Consequently, handguns require refined training regimens and advanced skillsets exceeding those of the average hunter employing a longarm. Trigger discipline, breathing control, and the ability to estimate distances and calculate the ballistics required to engage a target accurately are all necessary proficiencies for both rifle and handgun shooters. Pistols and revolvers, however, amplify shooter errors, lessen ballistic capabilities, and require a more refined and focused approach when it comes to training and preparation. Without adequate training, these nuanced handgun-centric KSA’s (Knowledge, Skills, and Abilities) can be tricky to master. One of the most exasperating pitfalls that plague handgun hunters is the ability to overcome recoil sensitivity. We can all thank Isaac Newton and his apple strike-induced subdural hematoma to the head incident for that one. In the aftermath, he autonomously appointed himself the Burgermeister-Meisterburger of physics and declared in his third law that for every action (or force), there is an equal and opposite reaction. What that means for shooters is that when we push the trigger and send a round down range, we will experience a reciprocation of its force potential in the form of felt recoil. There aren’t many of us who, at some point in our shooting careers, haven’t suffered from some degree of recoil sensitivity. The genesis of this “marksman’s malady” is simple and sets in motion an unfortunate chain of events: The more powerful the cartridge, the greater the recoil…the greater the recoil, the more significant the report/concussion and potential discomfort experienced by the shooter, the greater the discomfort experienced by the shooter, the more likely he/she is to succumb to the psychological pitfalls of pain/punishment avoidance.

These include:

  • Anticipating trigger breakover and subsequently pulling (notice we didn’t say “pressing”) or “yanking” the trigger prematurely and with more force than necessary for a clean trigger press.
  • Flinching during trigger breakover.
  • Losing focus on the proper breathing discipline required to correctly complete the trigger press evolution.
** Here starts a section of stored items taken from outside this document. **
(* ===== verification/Clog.v ===== *)
(** * The commit log

    [src/postgresql/src/backend/access/transam/clog.c], two bits of status for each
    transaction, four transactions to a byte, and on top of it the part of
    [transam.c] that reads it: a fetch with a one-entry cache, and the functions
    that decide whether a transaction, or the tree a subtransaction belongs
    to, has committed or aborted.

    Pages come from the SLRU buffer manager ([slru.c]), which is taken as
    memory: a page is present with its contents or the access fails.  A
    process holds the page's lock during one call of
    [TransactionIdSetPageStatusInternal]; between two calls other
    processes see the log. *)
From S2P Require Import Prelude TransactionId ItemPtr HeapTuple Snapshot.
Local Open Scope Z_scope.

Definition XidStatus : Type := Z.
Definition TRANSACTION_STATUS_IN_PROGRESS : XidStatus := 0.
Definition TRANSACTION_STATUS_COMMITTED : XidStatus := 1.
Definition TRANSACTION_STATUS_ABORTED : XidStatus := 2.
Definition TRANSACTION_STATUS_SUB_COMMITTED : XidStatus := 3.

Definition CLOG_BITS_PER_XACT : Z := 2.
Definition CLOG_XACTS_PER_BYTE : Z := 4.
Definition CLOG_XACTS_PER_PAGE : Z := BLCKSZ * CLOG_XACTS_PER_BYTE.
Definition CLOG_XACT_BITMASK : Z := Z.shiftl 1 CLOG_BITS_PER_XACT - 1.
Definition CLOG_XACTS_PER_LSN_GROUP : Z := 32.
Definition CLOG_LSNS_PER_PAGE : Z := CLOG_XACTS_PER_PAGE / CLOG_XACTS_PER_LSN_GROUP.
Definition InvalidXLogRecPtr : Z := 0.

Definition TransactionIdToPage (xid : TransactionId) : Z := xid / CLOG_XACTS_PER_PAGE.
Definition TransactionIdToPgIndex (xid : TransactionId) : Z := xid mod CLOG_XACTS_PER_PAGE.
Definition TransactionIdToByte (xid : TransactionId) : Z := TransactionIdToPgIndex xid / CLOG_XACTS_PER_BYTE.
Definition TransactionIdToBIndex (xid : TransactionId) : Z := xid mod CLOG_XACTS_PER_BYTE.

(** The index of an id's LSN group inside its page. *)
Definition GetLSNIndex (xid : TransactionId) : Z := xid mod CLOG_XACTS_PER_PAGE / CLOG_XACTS_PER_LSN_GROUP.

(** ** Pages *)

(** The buffer of a page and its LSN groups. *)
Record clog_page := { page_buffer : list Z; page_lsn : list Z }.

Definition bshift (xid : TransactionId) : Z := TransactionIdToBIndex xid * CLOG_BITS_PER_XACT.

Definition page_byte (xid : TransactionId) (p : clog_page) : Z :=
  default 0 (page_buffer p !! Z.to_nat (TransactionIdToByte xid)).

Definition page_status (xid : TransactionId) (p : clog_page) : XidStatus :=
  Z.land (Z.shiftr (page_byte xid p) (bshift xid)) CLOG_XACT_BITMASK.

Definition set_group_lsn (xid : TransactionId) (lsn : Z) (lsns : list Z) : list Z :=
  let i := Z.to_nat (GetLSNIndex xid) in
  if negb (lsn =? InvalidXLogRecPtr) then
    if default 0 (lsns !! i) <? lsn then <[i := lsn]> lsns else lsns
  else lsns.

Definition TransactionIdSetStatusBit (InRecovery : bool) (xid : TransactionId) (status : XidStatus) (lsn : Z)
  (p : clog_page) : clog_page :=
  let curval := page_status xid p in
  if InRecovery && (status =? TRANSACTION_STATUS_SUB_COMMITTED) && (curval =? TRANSACTION_STATUS_COMMITTED) then p
  else
    let byteval := page_byte xid p in
    let byteval := u8 (Z.land byteval (Z.lnot (Z.shiftl CLOG_XACT_BITMASK (bshift xid)))) in
    let byteval := u8 (Z.lor byteval (Z.shiftl status (bshift xid))) in
    {| page_buffer := <[Z.to_nat (TransactionIdToByte xid) := byteval]> (page_buffer p);
       page_lsn := set_group_lsn xid lsn (page_lsn p) |}.

Definition set_bits (InRecovery : bool) (xids : list TransactionId) (status : XidStatus) (lsn : Z) (p : clog_page) :
  clog_page :=
  fold_left (fun p x => TransactionIdSetStatusBit InRecovery x status lsn p) xids p.

(** ** Updates, one page at a time *)

(** The log: the pages by number. *)
Abbreviation clog := (gmap Z clog_page).

Record page_update := {
  pu_xid : TransactionId;
  pu_subxids : list TransactionId;
  pu_status : XidStatus;
  pu_pageno : Z
}.

(** The work on the page once it is in a buffer. *)
Definition update_page (InRecovery : bool) (lsn : Z) (u : page_update) (p : clog_page) : clog_page :=
  let p :=
    if TransactionIdIsValid (pu_xid u) then
      let p := if pu_status u =? TRANSACTION_STATUS_COMMITTED
               then set_bits InRecovery (pu_subxids u) TRANSACTION_STATUS_SUB_COMMITTED lsn p else p in
      TransactionIdSetStatusBit InRecovery (pu_xid u) (pu_status u) lsn p
    else p in
  set_bits InRecovery (pu_subxids u) (pu_status u) lsn p.

(** [None] when the page cannot be read. *)
Definition TransactionIdSetPageStatusInternal (InRecovery : bool) (lsn : Z) (u : page_update) (c : clog) : option clog :=
  p ← c !! pu_pageno u; Some (<[pu_pageno u := update_page InRecovery lsn u p]> c).

(** The longest prefix of ids on the page. *)
Fixpoint on_page (pageno : Z) (xids : list TransactionId) : list TransactionId * list TransactionId :=
  match xids with
  | [] => ([], [])
  | x :: rest =>
      if TransactionIdToPage x =? pageno then let (on, off) := on_page pageno rest in (x :: on, off)
      else ([], xids)
  end.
  • In extreme instances, experiencing target panic (inability to place the sights directly on target) or shaky hands. Both translate into catastrophic problems related to target focus/sight alignment.
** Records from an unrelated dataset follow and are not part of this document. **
(* ===== verification/ProcArray.v ===== *)
(** * The process array

    [src/postgresql/src/backend/storage/ipc/procarray.c]: the array of running
    backends.  The fields every snapshot needs are mirrored in dense arrays that
    are indexed by a process's offset [pgxactoff]; adding and removing a process
    moves the entries behind it.  [GetSnapshotData] collects the running
    transactions from the dense arrays, [TransactionIdIsInProgress] searches
    them, and the end of a transaction clears its entry.

    Every definition here is the work done under [ProcArrayLock] (and
    [XidGenLock] where the code takes it), so one definition is one atomic step. *)
From S2P Require Import Prelude TransactionId ItemPtr HeapTuple Snapshot Varsup.
Local Open Scope Z_scope.

Definition PROC_IN_VACUUM : Z := 0x02.
Definition PROC_IN_SAFE_IC : Z := 0x04.
Definition PROC_VACUUM_FOR_WRAPAROUND : Z := 0x08.
Definition PROC_IN_LOGICAL_DECODING : Z := 0x10.
Definition PROC_VACUUM_STATE_MASK : Z := Z.lor (Z.lor PROC_IN_VACUUM PROC_IN_SAFE_IC) PROC_VACUUM_FOR_WRAPAROUND.

(** ** State *)

(** The fields of a [PGPROC] that the array code uses. *)
Record Proc := {
  p_pid : Z;
  p_xid : TransactionId;
  p_xmin : TransactionId;
  p_lxid : Z;
  p_subxids : list TransactionId;
  p_subxidStatus : XidCacheStatus;
  p_statusFlags : Z;
  p_delayChkptFlags : Z;
  p_recoveryConflictPending : bool;
  p_pgxactoff : nat
}.

(** [ProcArrayStruct] and the arrays of [ProcGlobal]; the lists have the [numProcs] valid entries. *)
Record ProcArrayStruct := {
  pgprocnos : list nat;
  pa_xids : list TransactionId;
  pa_subxidStates : list XidCacheStatus;
  pa_statusFlags : list Z;
  allProcs : list Proc;
  maxProcs : nat;
  pa_vars : TransamVariablesData
}.

Definition numProcs (a : ProcArrayStruct) : nat := length (pgprocnos a).
Definition no_subxids : XidCacheStatus := {| count := 0; overflowed := false |}.

Definition set_pgxactoff (i : nat) (p : Proc) : Proc :=
  {| p_pid := p_pid p; p_xid := p_xid p; p_xmin := p_xmin p; p_lxid := p_lxid p; p_subxids := p_subxids p;
     p_subxidStatus := p_subxidStatus p; p_statusFlags := p_statusFlags p; p_delayChkptFlags := p_delayChkptFlags p;
     p_recoveryConflictPending := p_recoveryConflictPending p; p_pgxactoff := i |}.

(** The dense arrays with the list operation [f] applied to each of them. *)
Definition map_arrays (f : forall A, list A -> list A) (a : ProcArrayStruct) : ProcArrayStruct :=
  {| pgprocnos := f nat (pgprocnos a); pa_xids := f Z (pa_xids a);
     pa_subxidStates := f XidCacheStatus (pa_subxidStates a); pa_statusFlags := f Z (pa_statusFlags a);
     allProcs := allProcs a; maxProcs := maxProcs a; pa_vars := pa_vars a |}.

Definition set_procs (ps : list Proc) (a : ProcArrayStruct) : ProcArrayStruct :=
  {| pgprocnos := pgprocnos a; pa_xids := pa_xids a; pa_subxidStates := pa_subxidStates a;
     pa_statusFlags := pa_statusFlags a; allProcs := ps; maxProcs := maxProcs a; pa_vars := pa_vars a |}.

Definition set_vars (v : TransamVariablesData) (a : ProcArrayStruct) : ProcArrayStruct :=
  {| pgprocnos := pgprocnos a; pa_xids := pa_xids a; pa_subxidStates := pa_subxidStates a;
     pa_statusFlags := pa_statusFlags a; allProcs := allProcs a; maxProcs := maxProcs a; pa_vars := v |}.

(** ** Adding and removing processes *)

(** The position of the first process with a larger number. *)
Fixpoint find_position (pgprocno : nat) (l : list nat) : nat :=
  match l with
  | [] => 0
  | this_procno :: rest => if (pgprocno <? this_procno)%nat then 0 else S (find_position pgprocno rest)
  end.

(** Set the offsets of the processes of [l], which start at position [i]. *)
Fixpoint adjust_pgxactoff (i : nat) (l : list nat) (ps : list Proc) : list Proc :=
  match l with
  | [] => ps
  | n :: rest => adjust_pgxactoff (S i) rest (alter (set_pgxactoff i) n ps)
  end.

Definition insert_at (i : nat) {A} (x : A) (l : list A) : list A := take i l ++ x :: drop i l.
Definition delete_at (i : nat) (A : Type) (l : list A) : list A := take i l ++ drop (S i) l.

(** [None] for the FATAL error when there is no room. *)
Definition ProcArrayAdd (pgprocno : nat) (a : ProcArrayStruct) : option ProcArrayStruct :=
  proc ← allProcs a !! pgprocno;
  if (maxProcs a <=? numProcs a)%nat then None
  else
    let index := find_position pgprocno (pgprocnos a) in
    let procnos := insert_at index pgprocno (pgprocnos a) in
    Some {| pgprocnos := procnos;
            pa_xids := insert_at index (p_xid proc) (pa_xids a);
            pa_subxidStates := insert_at index (p_subxidStatus proc) (pa_subxidStates a);
            pa_statusFlags := insert_at index (p_statusFlags proc) (pa_statusFlags a);
            allProcs := adjust_pgxactoff (S index) (drop (S index) procnos)
                          (alter (set_pgxactoff index) pgprocno (allProcs a));
            maxProcs := maxProcs a; pa_vars := pa_vars a |}.

Definition FullXidRelativeTo (rel : FullTransactionId) (xid : TransactionId) : FullTransactionId :=
  FullXid (u64 (value rel + s32 (xid - XidFromFullTransactionId rel))).

Definition MaintainLatestCompletedXid (latestXid : TransactionId) (v : TransamVariablesData) : TransamVariablesData :=
  let cur_latest := latestCompletedXid v in
  if TransactionIdPrecedes (XidFromFullTransactionId cur_latest) latestXid then
    {| nextOid := nextOid v; oidCount := oidCount v; nextXid := nextXid v; oldestXid := oldestXid v;
       xidVacLimit := xidVacLimit v; xidWarnLimit := xidWarnLimit v; xidStopLimit := xidStopLimit v;
       xidWrapLimit := xidWrapLimit v; oldestXidDB := oldestXidDB v; oldestCommitTsXid := oldestCommitTsXid v;
       newestCommitTsXid := newestCommitTsXid v; latestCompletedXid := FullXidRelativeTo cur_latest latestXid;
       xactCompletionCount := xactCompletionCount v; oldestClogXid := oldestClogXid v |}
  else v.

(** [TransamVariables->xactCompletionCount++] *)
Definition count_completion (v : TransamVariablesData) : TransamVariablesData :=
  {| nextOid := nextOid v; oidCount := oidCount v; nextXid := nextXid v; oldestXid := oldestXid v;
     xidVacLimit := xidVacLimit v; xidWarnLimit := xidWarnLimit v; xidStopLimit := xidStopLimit v;
     xidWrapLimit := xidWrapLimit v; oldestXidDB := oldestXidDB v; oldestCommitTsXid := oldestCommitTsXid v;
     newestCommitTsXid := newestCommitTsXid v; latestCompletedXid := latestCompletedXid v;
     xactCompletionCount := u64 (xactCompletionCount v + 1); oldestClogXid := oldestClogXid v |}.

(** [latestXid] is valid for a prepared transaction; the PGPROC itself is left alone. *)
Definition ProcArrayRemove (pgprocno : nat) (latestXid : TransactionId) (a : ProcArrayStruct) : option ProcArrayStruct :=
  proc ← allProcs a !! pgprocno;
  let myoff := p_pgxactoff proc in
  let a := if TransactionIdIsValid latestXid
           then set_vars (count_completion (MaintainLatestCompletedXid latestXid (pa_vars a))) a else a in
  let a := map_arrays (delete_at myoff) a in
  Some (set_procs (adjust_pgxactoff myoff (drop myoff (pgprocnos a)) (allProcs a)) a).

(** ** The end of a transaction *)

Definition has_subxids (st : XidCacheStatus) : bool := (0 <? count st)%nat || overflowed st.
Definition vacuum_flags (flags : Z) : bool := tst flags PROC_VACUUM_STATE_MASK.
Definition clear_vacuum_flags (flags : Z) : Z :=
  if vacuum_flags flags then Z.land flags (Z.lnot PROC_VACUUM_STATE_MASK) else flags.

Definition clear_proc (delayChkptFlags flags : Z) (p : Proc) : Proc :=
  {| p_pid := p_pid p; p_xid := InvalidTransactionId; p_xmin := InvalidTransactionId; p_lxid := 0;
     p_subxids := p_subxids p;
     p_subxidStatus := if has_subxids (p_subxidStatus p) then no_subxids else p_subxidStatus p;
     p_statusFlags := flags; p_delayChkptFlags := delayChkptFlags; p_recoveryConflictPending := false;
     p_pgxactoff := p_pgxactoff p |}.

(** The shared fields are written only where they change. *)
Definition ProcArrayEndTransactionInternal (pgprocno : nat) (latestXid : TransactionId) (a : ProcArrayStruct) :
  option ProcArrayStruct :=
  proc ← allProcs a !! pgprocno;
  let pgxactoff := p_pgxactoff proc in
  let flags := clear_vacuum_flags (p_statusFlags proc) in
  Some {| pgprocnos := pgprocnos a;
          pa_xids := <[pgxactoff := InvalidTransactionId]> (pa_xids a);
          pa_subxidStates := if has_subxids (p_subxidStatus proc) then <[pgxactoff := no_subxids]> (pa_subxidStates a)
                             else pa_subxidStates a;
          pa_statusFlags := if vacuum_flags (p_statusFlags proc) then <[pgxactoff := flags]> (pa_statusFlags a)
                            else pa_statusFlags a;
          allProcs := <[pgprocno := clear_proc 0 flags proc]> (allProcs a);
          maxProcs := maxProcs a;
          pa_vars := count_completion (MaintainLatestCompletedXid latestXid (pa_vars a)) |}.

(** What the leader of a group does for the members of its list. *)
Fixpoint ProcArrayGroupClearXid (group : list (nat * TransactionId)) (a : ProcArrayStruct) : option ProcArrayStruct :=
  match group with
  | [] => Some a
  | (pgprocno, latestXid) :: rest =>
      a ← ProcArrayEndTransactionInternal pgprocno latestXid a; ProcArrayGroupClearXid rest a
  end.

(** A transaction without id changes nothing others see, except the vacuum flags. *)
Definition ProcArrayEndTransaction (pgprocno : nat) (latestXid : TransactionId) (a : ProcArrayStruct) :
  option ProcArrayStruct :=
  if TransactionIdIsValid latestXid then ProcArrayEndTransactionInternal pgprocno latestXid a
  else
    proc ← allProcs a !! pgprocno;
    let flags := clear_vacuum_flags (p_statusFlags proc) in
    Some {| pgprocnos := pgprocnos a; pa_xids := pa_xids a; pa_subxidStates := pa_subxidStates a;
            pa_statusFlags := if vacuum_flags (p_statusFlags proc) then <[p_pgxactoff proc := flags]> (pa_statusFlags a)
                              else pa_statusFlags a;
            allProcs := <[pgprocno :=
              {| p_pid := p_pid proc; p_xid := p_xid proc; p_xmin := InvalidTransactionId; p_lxid := 0;
                 p_subxids := p_subxids proc; p_subxidStatus := p_subxidStatus proc; p_statusFlags := flags;
                 p_delayChkptFlags := 0; p_recoveryConflictPending := false; p_pgxactoff := p_pgxactoff proc |}]>
              (allProcs a);
            maxProcs := maxProcs a; pa_vars := pa_vars a |}.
The aforementioned challenges can be overcome with realistic, practical training. Unfortunately, these accuracy-related “problem children” do not maintain exclusive rights to fudging up a hand gunner’s efficacy. There is one additional hurdle commonly encountered by fledgling handgun hunters. Ironically, this final challenge is also part and parcel to what draws hunters to indulge in handgun hunting in the first place: the inherent range/ballistic limitations of handguns. Modern high-power hunting rifles are capable of incredible accuracy and power retention at extreme distances. Conversely, the current generation of “super magnum” caliber (.500 and .460 S&W Magnum) revolvers, even in the hands of uber-proficient wheelgun shooters, have a practical (and ethical) range of 200 yards and in. Most handgun hunters, however, ply their trade from the 100 yard line back to the distance of “danger close.”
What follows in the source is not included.